WHAT YOU HAVE TO DO:
Search the records below for the word "Lemma", then return every line where it appears.

DATASET EXCERPTS:
(** An IPv6 client. *)
Lemma access_line_format_witness :
  access_line Demo.world
    (mkRequest "GET" "/a.html" "" "/a.html" "HTTP/1.1" "localhost:80" "[::1]:5000" [] "")
    (mkStatusWriter fresh_conn 200 8)
  = "[::1] - - [now] " +:+ dq +:+ "GET /a.html HTTP/1.1" +:+ dq +:+ " 200 8 "
    +:+ dq +:+ "-" +:+ dq +:+ " " +:+ dq +:+ "-" +:+ dq.
Proof.
  rewrite (access_line_format Demo.world
             (mkRequest "GET" "/a.html" "" "/a.html" "HTTP/1.1" "localhost:80"
                "[::1]:5000" [] "")
             (mkStatusWriter fresh_conn 200 8) "[::1]" "5000" eq_refl).
  - reflexivity.
  - intros Hin. repeat (apply elem_of_cons in Hin as [Hin | Hin]; [discriminate Hin |]).
    inversion Hin.
Defined.

(** ** The names of the header variables *)

Lemma header_byte_shape (c : ascii) :
  let c' := Strings.upper_ascii (if Ascii.eqb c "-" then "_"%char else c) in
  c' ≠ "-"%char ∧ is_lower c' = false.
Proof. destruct c as [[] [] [] [] [] [] [] []]; split; (reflexivity || discriminate). Qed.

(** X24.  The name under which a header reaches the child has as many
    bytes as the header name, none of them a hyphen or a lower-case
    letter; names that differ only in case or in hyphen against
    underscore get the same variable. *)
Theorem header_variable_name (name : string) :
  let key := Strings.ToUpper (Strings.ReplaceAll name "-" "_") in
  String.length key = String.length name ∧
  Forall (fun c => c ≠ "-"%char ∧ is_lower c = false) (bytes_of key) ∧
  ∀ other, Strings.ToUpper (Strings.ReplaceAll other "-" "_") = key →
    ∀ values, header_var (other, values) = header_var (name, values).
Proof.
  cbv zeta. split_and!.
  - rewrite ReplaceAll_hyphen. unfold Strings.ToUpper. rewrite map_bytes_compose.
    induction name as [| c name IH]; [reflexivity |].
    cbn [Strings.map_bytes String.length]. by rewrite IH.
  - rewrite ReplaceAll_hyphen. unfold Strings.ToUpper. rewrite map_bytes_compose.
    unfold bytes_of. induction name as [| c name IH]; [constructor |].
    cbn [Strings.map_bytes list_ascii_of_string].
    constructor; [apply header_byte_shape | exact IH].
  - intros other Hsame values. unfold header_var. by rewrite Hsame.
Qed.

(** Two spellings of one header. *)
Lemma header_variable_name_witness :
  header_var ("x_request-ID", ["7"]) = header_var ("X-Request-Id", ["7"]).
Proof.
  destruct (header_variable_name "X-Request-Id") as (_ & _ & Hsame).
  apply (Hsame "x_request-ID"). reflexivity.
Defined.

(** ** Two more runs *)

(** [/bin/run] is given the path of the script, once. *)
Lemma substitute_arguments_witness :
  substitute Demo.cgi "./public/run.cgi" !! 0%nat = Some "./public/run.cgi".
Proof.
  destruct (substitute_arguments Demo.cgi "./public/run.cgi") as (_ & _ & Hplaceholder).
  apply (Hplaceholder 0%nat). reflexivity.
Defined.

(** A redirect: headers, then the status, then nothing. *)
Lemma StatusWriter_last_status_witness :
  Status (apply_ops [OpSetHeader "Location" "/sub/"; OpWriteHeader 301] (wrapped ∅)) = 301%Z.
Proof.
  destruct (StatusWriter_last_status
              [OpSetHeader "Location" "/sub/"; OpWriteHeader 301] (wrapped ∅))
    as (_ & Hlast & _).
  apply (Hlast [OpSetHeader "Location" "/sub/"] 301%Z []); reflexivity.
Defined.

ANSWER TO THE PROBLEM:
Lemma access_line_format_witness :
Lemma header_byte_shape (c : ascii) :
Lemma header_variable_name_witness :
Lemma substitute_arguments_witness :
Lemma StatusWriter_last_status_witness :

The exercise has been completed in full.